Naked Science Forum

Life Sciences => Marine Science => Topic started by: thedoc on 29/04/2012 11:53:01

Title: Why the sudden influx of starfish?
Post by: thedoc on 29/04/2012 11:53:01 asked the Naked Scientists:
Hi there,

Please can u help iam currently on holiday in east Sussex at pevensey bay, the beach is covered in starfish they are varying in size from 5" across to some really large ones about 12" across, I have been coming here for 40 yrs and never seen anything like this I have taken some photos not sure how to attach them to this email as its from my iphone am hoping you can help answer my query.

Thank you

Kate Coates

What do you think?
Title: Re: Why the sudden influx of starfish?
Post by: Don_1 on 06/05/2012 01:32:15
The chances are you are seeing Asterias rubens, the Common Starfish. These North Atlantic starfish are present in huge numbers around the British coast. Their population can be boosted given the right conditions, such calm seas, slightly increased sea temperatures, good food supply and lower predation of the larvae. Over fishing of plankton feeders such as Herring would give the young a better chance of survival, so the following year, there would be greater numbers of mature starfish to breed. Such a population explosion would probably occur over a two year period. Breeding time is in the spring, and if there is a good food supply, the Asterias rubens can grow quite quickly.
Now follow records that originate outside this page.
(** * Tadau: a wrapper around the Google Analytics measurement protocol

    Shallow embedding of the two implementations of the repository,
    [src/py/measurement_protocol.py] (module [Py]) and
    [src/tadau/measurement_protocol.py] (module [Legacy]), followed by
    the properties of the event-sending routines.

    Conventions of the embedding:
    - a Python scalar is a [value]; a [dict] with string keys is a
      [gmap string value]; iterating over [row.items()] visits the
      entries in the order of [map_to_list] (the insertion order of a
      Python dict is not recorded, the keys being pairwise distinct it
      has no influence on the mapping that is built);
    - a Python [str] is a [string], the sequence of its bytes; a
      character outside ASCII is made of bytes above 127, which the
      regular expression of the name removes as well; [lower] and
      [strip] are given on the ASCII range;
    - effects are explicit: a computation is a function from a state to
      a result (a value or a raised exception) and a new state;
    - the HTTP transport, the UUID generator, the YAML loader and the
      interpreter flag [__debug__] are collected in an environment;
    - [json.dumps(payload)] is represented by the payload itself, taken
      at the moment of the call;
    - converting an [int] to [str], in an f-string or in [json.dumps],
      raises [ValueError] when the [int] has more decimal digits than
      [sys.get_int_max_str_digits()] allows; the limit is a component
      of the environment, [0] meaning that there is none. The
      credentials given to [__init__] of [Py] are strings, as they are
      annotated, and their conversion does not fail. *)

From Stdlib Require Import PrimFloat Ascii.
From stdpp Require Import gmap strings list fin_maps pretty.

(** ** Python values *)

Inductive value :=
| VNone
| VBool (b : bool)
| VInt (z : Z)
| VFloat (f : float)
| VStr (s : string).

Abbreviation dict := (gmap string value).

(** [bool(v)] *)
Definition truthy (v : value) : bool :=
  match v with
  | VNone => false
  | VBool b => b
  | VInt z => negb (Z.eqb z 0)
  | VFloat f => negb (PrimFloat.eqb f 0%float)
  | VStr s => negb (String.eqb s "")
  end.

(** [v is None] *)
Definition is_none (v : value) : bool :=
  match v with VNone => true | _ => false end.

(** [d.get(k)] *)
Definition dict_get (d : dict) (k : string) : value :=
  match d !! k with Some v => v | None => VNone end.

(** [k in l] for a list of strings *)
Definition str_in (k : string) (l : list string) : bool :=
  existsb (String.eqb k) l.

(** ** Characters and strings *)

Definition char_between (lo hi c : ascii) : bool :=
  (Ascii.N_of_ascii lo <=? Ascii.N_of_ascii c)%N
  && (Ascii.N_of_ascii c <=? Ascii.N_of_ascii hi)%N.

Fixpoint str_filter (keep : ascii -> bool) (s : string) : string :=
  match s with
  | EmptyString => EmptyString
  | String c s' =>
      if keep c then String c (str_filter keep s') else str_filter keep s'
  end.

Fixpoint str_map (f : ascii -> ascii) (s : string) : string :=
  match s with
  | EmptyString => EmptyString
  | String c s' => String (f c) (str_map f s')
  end.

(** [s.lower()] *)
Definition char_lower (c : ascii) : ascii :=
  if char_between "A"%char "Z"%char c
  then Ascii.ascii_of_N (Ascii.N_of_ascii c + 32)
  else c.

Definition str_lower (s : string) : string := str_map char_lower s.

(** The characters removed by [s.strip()]: tab, line feed, vertical tab,
    form feed, carriage return, the four separators 28..31 and space. *)
Definition char_isspace (c : ascii) : bool :=
  let n := Ascii.N_of_ascii c in
  ((9 <=? n) && (n <=? 13) || (28 <=? n) && (n <=? 32))%N.

Fixpoint str_lstrip (s : string) : string :=
  match s with
  | EmptyString => EmptyString
  | String c s' => if char_isspace c then str_lstrip s' else s
  end.

Definition str_strip (s : string) : string :=
  String.rev (str_lstrip (String.rev (str_lstrip s))).

(** ** Exceptions, results and the state-and-exception monad *)

Inductive exn :=
| AssertionError (msg : string)
| AttributeError
| KeyError (key : string)
| TypeError
| ValueError
| RequestException.

Inductive result (A : Type) :=
| Ok (a : A)
| Raise (e : exn).
Arguments Ok {A} a.
Arguments Raise {A} e.

Definition M (S A : Type) : Type := S -> result A * S.

Definition ret {S A} (a : A) : M S A := fun s => (Ok a, s).

Definition raise {S A} (e : exn) : M S A := fun s => (Raise e, s).

Definition bind {S A B} (c : M S A) (k : A -> M S B) : M S B :=
  fun s =>
    match c s with
    | (Ok a, s') => k a s'
    | (Raise e, s') => (Raise e, s')
    end.

Notation "'let*' x ':=' c1 'in' c2" := (bind c1 (fun x => c2))
  (at level 10, x name, c1 at level 100, c2 at level 200).
Notation "c1 >>> c2" := (bind c1 (fun _ => c2))
  (at level 95, right associativity).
Why are there so many beached? It is not uncommon to find huge numbers beached after stormy weather. Other south coast beaches have experienced this in the past. Brighton, Shoreham, Seaford and huge numbers have also been record at Holkham on the Norfolk coast, Anglesey and Cardigan Bay on the Welsh coast line, Formby on Merseyside, Lydd on the Kent coast and many more.

These beachings are in fact so common, that they don't usually get reported unless there are well into the 10's of thousands.
Title: Re: Why the sudden influx of starfish?
Post by: CliffordK on 06/05/2012 01:54:16
This is from 2009, but it is perhaps related.

Quote from:
The starfish, which washed up early last week, may have been victims of dredgers scraping the seabeds for mussels, their favourite food. The process could have dislodged the feeding starfish and the currents carried them to the shore.

But Nigel Croasdale, of the Hunstanton Sea Life Sanctuary, believes Mother Nature is the most likely culprit.

He said: 'Strandings tend to occur once a year or once every two years.

'They are also most common between November and March - the time of the year when we experience bigger tides.'


I've only seen starfish firmly attached to rocks near the level of the surf, never free floating in the sea.  However, notes I'm seeing indicate that they are often found as bottom dwellers.
Title: Re: Why the sudden influx of starfish?
Post by: Don_1 on 06/05/2012 02:15:31
Hunstanton is another Norfolk coast beach, right on the mouth of The Wash.

The British Marine Life Study Society has a list of recorded beachings here (

Just looking at the list, I see the Holkham and Hunstanton beachings are one in the same.